Sampit (ANTARA) - Balai Konservasi Sumber Daya Alam (BKSDA) Resor Sampit Kabupaten Kotawaringin Timur (Kotim), Kalimantan Tengah, menerima seekor trenggiling (Manis javanica) yang merupakan satwa liar dilindungi dari Kepala Desa Batuah, Kecamatan Seranau.
“Kami menerima seekor trenggiling dari Kepala Desa Batuah, menurut keterangan beliau satwa ini ditemukan oleh warga di jalan desa,” kata Komandan BKSDA Resor Sampit Muriansyah, di Sampit, Minggu.
Muriansyah menyampaikan bahwa berdasarkan keterangan Kepala Desa Batuah Sudarno, trenggiling itu ditemukan warganya di jalan desa pada Sabtu (21/12) malam. Trenggiling memang bersifat nokturnal, sehingga tidak heran jika warga menemukannya pada malam hari.
Kepala desa yang mengetahui trenggiling termasuk satwa yang dilindungi undang-undang langsung mengamankan satwa itu, karena khawatir satwa itu dijual oleh warga. Kemudian kepala desa tersebut menghubungi BKSDA.
Awalnya, BKSDA Resor Sampit bermaksud menjemput satwa itu keesokan harinya, namun Sudarno berinisiatif untuk membawa trenggiling itu ke Kota Sampit, sekaligus berkunjung ke tempat tinggal kerabatnya.
Baca juga: Pamtas sita karung berisi sisik trenggiling di batas RI-Malaysia
Sekitar pukul 22.00 WIB, Kepala Desa Batuah membawa hewan pemakan semut itu ke Kota Sampit untuk diserahkan kepada petugas BKSDA setempat. Satwa itu dimasukkan ke dalam kandang yang diikat di belakang motornya.
Di perjalanan satwa itu sempat ingin melarikan diri dengan merusak kandang, namun berhasil dicegah. Sekitar pukul 23.56 WIB proses serah terima satwa pun dilakukan antara Komandan BKSDA Resor Sampit dan Kepala Desa Batuah.
“Kami mengucapkan terima kasih yang sebesar-besarnya kepada Kepala Desa Batuah yang dengan susah payah mengantarkan trenggiling tersebut ke Sampit. Hal ini menunjukkan kepedulian dan dukungan terhadap upaya menjaga satwa yang dilindungi,” ucap Muriansyah.

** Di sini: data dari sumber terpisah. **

Lemma allChars_impl (p q : ascii -> bool) s :
  (forall c, p c = true -> q c = true) -> allChars p s = true -> allChars q s = true.
Proof.
  intros Hpq. induction s as [|c r IH]; simpl; [reflexivity|].
  intros H. apply andb_true_iff in H as [Hc Hr].
  rewrite (Hpq _ Hc), (IH Hr). reflexivity.
Qed.

Lemma querySafe_allChars s : querySafe s = allChars querySafeChar s.
Proof. induction s as [|c r IH]; simpl; congruence. Qed.

Lemma querySafeChar_queryChar c : querySafeChar c = true -> queryChar c = true.
Proof. ascii_cases c; vm_compute; congruence. Qed.

Lemma queryChar_tailChar c : queryChar c = true -> tailChar c = true.
Proof. ascii_cases c; vm_compute; congruence. Qed.

Lemma tailChar_printable c : tailChar c = true -> printable c = true.
Proof. ascii_cases c; vm_compute; congruence. Qed.

Lemma printable_skipWs c r : printable c = true -> skipWs (String c r) = None.
Proof. ascii_cases c; vm_compute; congruence. Qed.

(** *** Strings of harmless characters *)

Lemma append_assoc (a b c : string) : (a ++ b) ++ c = a ++ (b ++ c).
Proof. induction a as [|x a IH]; simpl; congruence. Qed.

Lemma append_empty_r (a : string) : a ++ "" = a.
Proof. induction a as [|x a IH]; simpl; congruence. Qed.

Lemma startsWs_printable c r : printable c = true -> startsWs (String c r) = false.
Proof. intros H. unfold startsWs. rewrite (printable_skipWs c r H). reflexivity. Qed.

Lemma urlTail_id s : allChars tailChar s = true -> urlTail s = s.
Proof.
  induction s as [|c r IH]; simpl; [reflexivity|].
  intros H. apply andb_true_iff in H as [Hc Hr].
  pose proof (tailChar_printable _ Hc) as Hp.
  pose proof (startsWs_printable c r Hp) as Hw. unfold startsWs in Hw. simpl in Hw.
  fold (skipWs (String c r)) in *.
  change (match skipWs (String c r) with Some _ => true | None => false end)
    with (startsWs (String c r)).
  rewrite (startsWs_printable c r Hp).
  unfold tailChar in Hc. apply andb_true_iff in Hc as [Hc Ha]. apply andb_true_iff in Hc as [_ Hq].
  apply negb_true_iff in Ha, Hq. rewrite Ha, Hq. simpl. rewrite (IH Hr). reflexivity.
Qed.

Lemma append_length (a b : string) :
  String.length (a ++ b) = String.length a + String.length b.
Proof. induction a as [|c a IH]; simpl; congruence. Qed.


Lemma stripTrailingC0_printable s :
  allChars printable s = true -> stripTrailingC0 s = s.
Proof.
  induction s as [|c r IH]; simpl; [reflexivity|].
  intros H. apply andb_true_iff in H as [Hc Hr]. rewrite (IH Hr).
  assert (isC0OrSpace c = false) as -> by (revert Hc; ascii_cases c; vm_compute; congruence).
  reflexivity.
Qed.

Lemma removeTabNewline_printable s :
  allChars printable s = true -> removeTabNewline s = s.
Proof.
  induction s as [|c r IH]; simpl; [reflexivity|].
  intros H. apply andb_true_iff in H as [Hc Hr]. rewrite (IH Hr).
  assert (isTabOrNewline c = false) as -> by (revert Hc; ascii_cases c; vm_compute; congruence).
  reflexivity.
Qed.

Lemma span_none (stop : ascii -> bool) s :
  allChars (fun c => negb (stop c)) s = true -> span stop s = (s, "").
Proof.
  induction s as [|c r IH]; simpl; [reflexivity|].
  intros H. apply andb_true_iff in H as [Hc Hr].
  apply negb_true_iff in Hc. rewrite Hc, (IH Hr). reflexivity.
Qed.

Lemma percentEncode_id (inSet : ascii -> bool) s :
  allChars (fun c => negb (inSet c)) s = true -> percentEncode inSet s = s.
Proof.
  induction s as [|c r IH]; simpl; [reflexivity|].
  intros H. apply andb_true_iff in H as [Hc Hr].
  apply negb_true_iff in Hc. rewrite Hc, (IH Hr). reflexivity.
Qed.

Lemma queryChar_not_hash c : queryChar c = true -> negb (Ascii.eqb "#" c) = true.
Proof. ascii_cases c; vm_compute; congruence. Qed.

Lemma queryChar_not_encoded c : queryChar c = true -> negb (specialQuerySet c) = true.
Proof. ascii_cases c; vm_compute; congruence. Qed.

(** The query state on a query of harmless characters keeps it whole. *)
Lemma parseQueryFragment_query q :
  allChars queryChar q = true ->
  parseQueryFragment true (String "?" q) = (Some q, None).
Proof.
  intros H. unfold parseQueryFragment.
  rewrite (span_none (Ascii.eqb "#") q)
    by (revert H; apply allChars_impl, queryChar_not_hash).
  rewrite percentEncode_id
    by (revert H; apply allChars_impl, queryChar_not_encoded).
  reflexivity.
Qed.

(** *** Splitting and decoding form data *)

Lemma splitOn_no_sep sep cur a :
  allChars (fun c => negb (Ascii.eqb c sep)) a = true ->
  splitOn sep cur a = [cur ++ a].
Proof.
  revert cur. induction a as [|c r IH]; intros cur; simpl.
  - intros _. rewrite append_empty_r. reflexivity.
  - intros H. apply andb_true_iff in H as [Hc Hr].
    apply negb_true_iff in Hc. rewrite Hc, (IH _ Hr), append_assoc. reflexivity.
Qed.

Lemma splitOn_sep sep cur a b :
  allChars (fun c => negb (Ascii.eqb c sep)) a = true ->
  splitOn sep cur (a ++ String sep b) = (cur ++ a) :: splitOn sep "" b.
Proof.
  revert cur. induction a as [|c r IH]; intros cur; simpl.
  - intros _. rewrite Ascii.eqb_refl, append_empty_r. reflexivity.
  - intros H. apply andb_true_iff in H as [Hc Hr].
    apply negb_true_iff in Hc. rewrite Hc, (IH _ Hr), append_assoc. reflexivity.
Qed.

Lemma plusToSpace_id s :
  allChars (fun c => negb (Ascii.eqb c "+")) s = true -> plusToSpace s = s.
Proof.
  induction s as [|c r IH]; simpl; [reflexivity|].
  intros H. apply andb_true_iff in H as [Hc Hr].
  apply negb_true_iff in Hc. rewrite Hc, (IH Hr). reflexivity.
Qed.

Lemma percentDecode_id s :
  allChars (fun c => negb (Ascii.eqb c "%")) s = true -> percentDecode s = s.
Proof.
  induction s as [|c r IH]; [reflexivity|].
  intros H. simpl in H. apply andb_true_iff in H as [Hc Hr].
  apply negb_true_iff in Hc.
  assert (percentDecode (String c r) = String c (percentDecode r)) as ->.
  { revert Hc. ascii_cases c; try reflexivity. vm_compute. congruence. }
  rewrite (IH Hr). reflexivity.
Qed.

Lemma utf8Decode_ascii s :
  allChars (fun c => (code c <? 128)%N) s = true -> utf8Decode 0 128 191 "" s = s.
Proof.
  induction s as [|c r IH]; simpl; [reflexivity|].
  intros H. apply andb_true_iff in H as [Hc Hr].
  rewrite Hc, (IH Hr). reflexivity.
Qed.

Lemma querySafeChar_facts c :
  querySafeChar c = true ->
  negb (Ascii.eqb c "+") = true /\ negb (Ascii.eqb c "%") = true
  /\ (code c <? 128)%N = true /\ negb (Ascii.eqb c "&") = true.
Proof. ascii_cases c; vm_compute; intuition congruence. Qed.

Ia menyebutkan jika dilihat dari ukurannya trenggiling yang diterima masih berusia anak-anak dan memiliki berat dua kilogram. Dari pengamatannya kondisi satwa itu tampak sehat, aktif, dan tidak ditemukan luka.
Satwa itu saat ini diamankan di BKSDA Resor Sampit dan rencananya akan segera dilepasliarkan di hutan di wilayah Kotim yang dinilai cocok dengan habitat satwa tersebut.
Baca juga: BKSDA amankan trenggiling dari warga Banten
“Satwa liar memang tidak boleh di kandang terlalu lama, apalagi kalau kondisinya baik atau tidak ada luka, sebab bisa menyebabkan satwa itu stres dan berdampak pada kesehatannya,” ujar dia.
Ia menambahkan bahwa trenggiling ini diduga terpaksa keluar dari habitatnya akibat terdampak pembukaan lahan yang kian marak dan mendorong satwa itu mencari makan di lokasi lain.
Diketahui sebagian wilayah Kecamatan Seranau masih diliputi hutan dan kebun yang menjadi habitat bagi banyak satwa liar. Namun, belakangan aktivitas pembukaan lahan hingga alih fungsi lahan marak terjadi, salah satunya di bagian barat Desa Batuah.
Bahkan, kebun karet yang masih produktif pun ditebang dan diganti dengan tanaman kelapa sawit yang dinilai memiliki nilai ekonomi yang lebih tinggi. Apalagi, saat ini harga karet sedang tidak stabil.
Di satu sisi, pihaknya tidak bisa melarang warga untuk mengelola lahannya, namun di sisi lain BKSDA mempunyai misi untuk melindungi satwa liar yang dilindungi undang-undang, sehingga dalam hal ini pihaknya mengharapkan bantuan masyarakat.
“Apa yang dilakukan oleh Kepala Desa Batuah ini merupakan contoh yang sangat baik dan kami harap menjadi contoh bagi masyarakat. Apabila menemukan satwa yang dilindungi diharapkan agar segera menghubungi BKSDA atau aparat setempat,” demikian Muriansyah.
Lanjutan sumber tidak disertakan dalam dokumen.